Dataset entries
"""

Definition patch_matcher_utils : M bool :=
  let filepath := path_join VLLM_DIR "vllm/compilation/matcher_utils.py" in
  do found <- path_exists filepath;
  if negb found then
    run print ("WARNING: " +:+ filepath +:+ " not found, skipping");
    ret false
  else
    do content <- read_text filepath;
    if contains matcher_marker content then
      run print ("SKIP: " +:+ filepath +:+ " already patched");
      ret true
    else
      let patched := false in
      do st <-
        (if contains matcher_old content then
           let content := replace matcher_old matcher_new content in
           run print ("PATCHED: SILU_MUL_OP in " +:+ filepath);
           let patched := true in
           ret (content, patched)
         else ret (content, patched));
      do st <- for_fold fp8_patterns (fp8_body filepath) st;
      let '(content, patched) := st in
      run (if negb patched then
             print ("WARNING: No patterns found to patch in " +:+ filepath)
           else ret tt);
      run write_text filepath content;
      ret true.

(** *** [main] *)

Definition summary_line (entry : string * bool) : string :=
  let '(name, success) := entry in
  let status := if success then "OK" else "FAILED" in
  "  " +:+ name +:+ ": " +:+ status.

Definition main : M Z :=
  run print (times "=" 60);
  run print "Applying vLLM PR #31607 patches for SM 12.1 (Blackwell GB10)";
  run print (times "=" 60);
  run print ("VLLM_DIR: " +:+ VLLM_DIR);
  run print EmptyString;
  let results := [] in
  do r <- patch_custom_ops;
  let results := results ++ [("_custom_ops.py", r)] in
  do r <- patch_mxfp4;
  let results := results ++ [("mxfp4.py", r)] in
  do r <- patch_w8a8_utils;
  let results := results ++ [("w8a8_utils.py", r)] in
  do r <- patch_matcher_utils;
  let results := results ++ [("matcher_utils.py", r)] in
  run print EmptyString;
  run print (times "=" 60);
  run print "Summary:";
  run for_each results (fun entry => print (summary_line entry));
  let failed := map fst (List.filter (fun entry => negb (snd entry)) results) in
  match failed with
  | _ :: _ =>
      run print (nl +:+ "WARNING: Some patches failed: " +:+ join ", " failed);
      ret 1%Z
  | [] =>
      run print (nl +:+ "All patches applied successfully!");
      ret 0%Z
  end.


End Script.

(** ** The units, their targets and their outcomes

    The script has one function per file.  To speak of the four at once,
    the definitions below name the units and give the rules of each function
    as data, with a small executor for them.  They add nothing to the
    script: the lemmas [patch_missing], [patch_unreadable], [patch_skip],
    [patch_apply] and [patch_unwritable] prove, path by path, that each
    function does what these definitions say. *)

Inductive unit_id : Type := CustomOps | Mxfp4 | W8a8Utils | MatcherUtils.

(** The order in which [main] runs them. *)
Definition units : list unit_id := [CustomOps; Mxfp4; W8a8Utils; MatcherUtils].

Definition target_rel (u : unit_id) : string :=
  match u with
  | CustomOps => "vllm/_custom_ops.py"
  | Mxfp4 => "vllm/model_executor/layers/quantization/mxfp4.py"
  | W8a8Utils => "vllm/model_executor/layers/quantization/utils/w8a8_utils.py"
  | MatcherUtils => "vllm/compilation/matcher_utils.py"
  end.

Definition target (dir : string) (u : unit_id) : string :=
  path_join dir (target_rel u).

Definition patch (dir : string) (u : unit_id) : M bool :=
  match u with
  | CustomOps => patch_custom_ops dir
  | Mxfp4 => patch_mxfp4 dir
  | W8a8Utils => patch_w8a8_utils dir
  | MatcherUtils => patch_matcher_utils dir
  end.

"""

Reproduce each of the entries exactly, omitting none.

§ RESPONSE TO THE EXERCISE
Definition patch_matcher_utils : M bool :=
  let filepath := path_join VLLM_DIR "vllm/compilation/matcher_utils.py" in
  do found <- path_exists filepath;
  if negb found then
    run print ("WARNING: " +:+ filepath +:+ " not found, skipping");
    ret false
  else
    do content <- read_text filepath;
    if contains matcher_marker content then
      run print ("SKIP: " +:+ filepath +:+ " already patched");
      ret true
    else
      let patched := false in
      do st <-
        (if contains matcher_old content then
           let content := replace matcher_old matcher_new content in
           run print ("PATCHED: SILU_MUL_OP in " +:+ filepath);
           let patched := true in
           ret (content, patched)
         else ret (content, patched));
      do st <- for_fold fp8_patterns (fp8_body filepath) st;
      let '(content, patched) := st in
      run (if negb patched then
             print ("WARNING: No patterns found to patch in " +:+ filepath)
           else ret tt);
      run write_text filepath content;
      ret true.

(** *** [main] *)

Definition summary_line (entry : string * bool) : string :=
  let '(name, success) := entry in
  let status := if success then "OK" else "FAILED" in
  "  " +:+ name +:+ ": " +:+ status.

Definition main : M Z :=
  run print (times "=" 60);
  run print "Applying vLLM PR #31607 patches for SM 12.1 (Blackwell GB10)";
  run print (times "=" 60);
  run print ("VLLM_DIR: " +:+ VLLM_DIR);
  run print EmptyString;
  let results := [] in
  do r <- patch_custom_ops;
  let results := results ++ [("_custom_ops.py", r)] in
  do r <- patch_mxfp4;
  let results := results ++ [("mxfp4.py", r)] in
  do r <- patch_w8a8_utils;
  let results := results ++ [("w8a8_utils.py", r)] in
  do r <- patch_matcher_utils;
  let results := results ++ [("matcher_utils.py", r)] in
  run print EmptyString;
  run print (times "=" 60);
  run print "Summary:";
  run for_each results (fun entry => print (summary_line entry));
  let failed := map fst (List.filter (fun entry => negb (snd entry)) results) in
  match failed with
  | _ :: _ =>
      run print (nl +:+ "WARNING: Some patches failed: " +:+ join ", " failed);
      ret 1%Z
  | [] =>
      run print (nl +:+ "All patches applied successfully!");
      ret 0%Z
  end.


End Script.

(** ** The units, their targets and their outcomes

    The script has one function per file.  To speak of the four at once,
    the definitions below name the units and give the rules of each function
    as data, with a small executor for them.  They add nothing to the
    script: the lemmas [patch_missing], [patch_unreadable], [patch_skip],
    [patch_apply] and [patch_unwritable] prove, path by path, that each
    function does what these definitions say. *)

Inductive unit_id : Type := CustomOps | Mxfp4 | W8a8Utils | MatcherUtils.

(** The order in which [main] runs them. *)
Definition units : list unit_id := [CustomOps; Mxfp4; W8a8Utils; MatcherUtils].

Definition target_rel (u : unit_id) : string :=
  match u with
  | CustomOps => "vllm/_custom_ops.py"
  | Mxfp4 => "vllm/model_executor/layers/quantization/mxfp4.py"
  | W8a8Utils => "vllm/model_executor/layers/quantization/utils/w8a8_utils.py"
  | MatcherUtils => "vllm/compilation/matcher_utils.py"
  end.

Definition target (dir : string) (u : unit_id) : string :=
  path_join dir (target_rel u).

Definition patch (dir : string) (u : unit_id) : M bool :=
  match u with
  | CustomOps => patch_custom_ops dir
  | Mxfp4 => patch_mxfp4 dir
  | W8a8Utils => patch_w8a8_utils dir
  | MatcherUtils => patch_matcher_utils dir
  end.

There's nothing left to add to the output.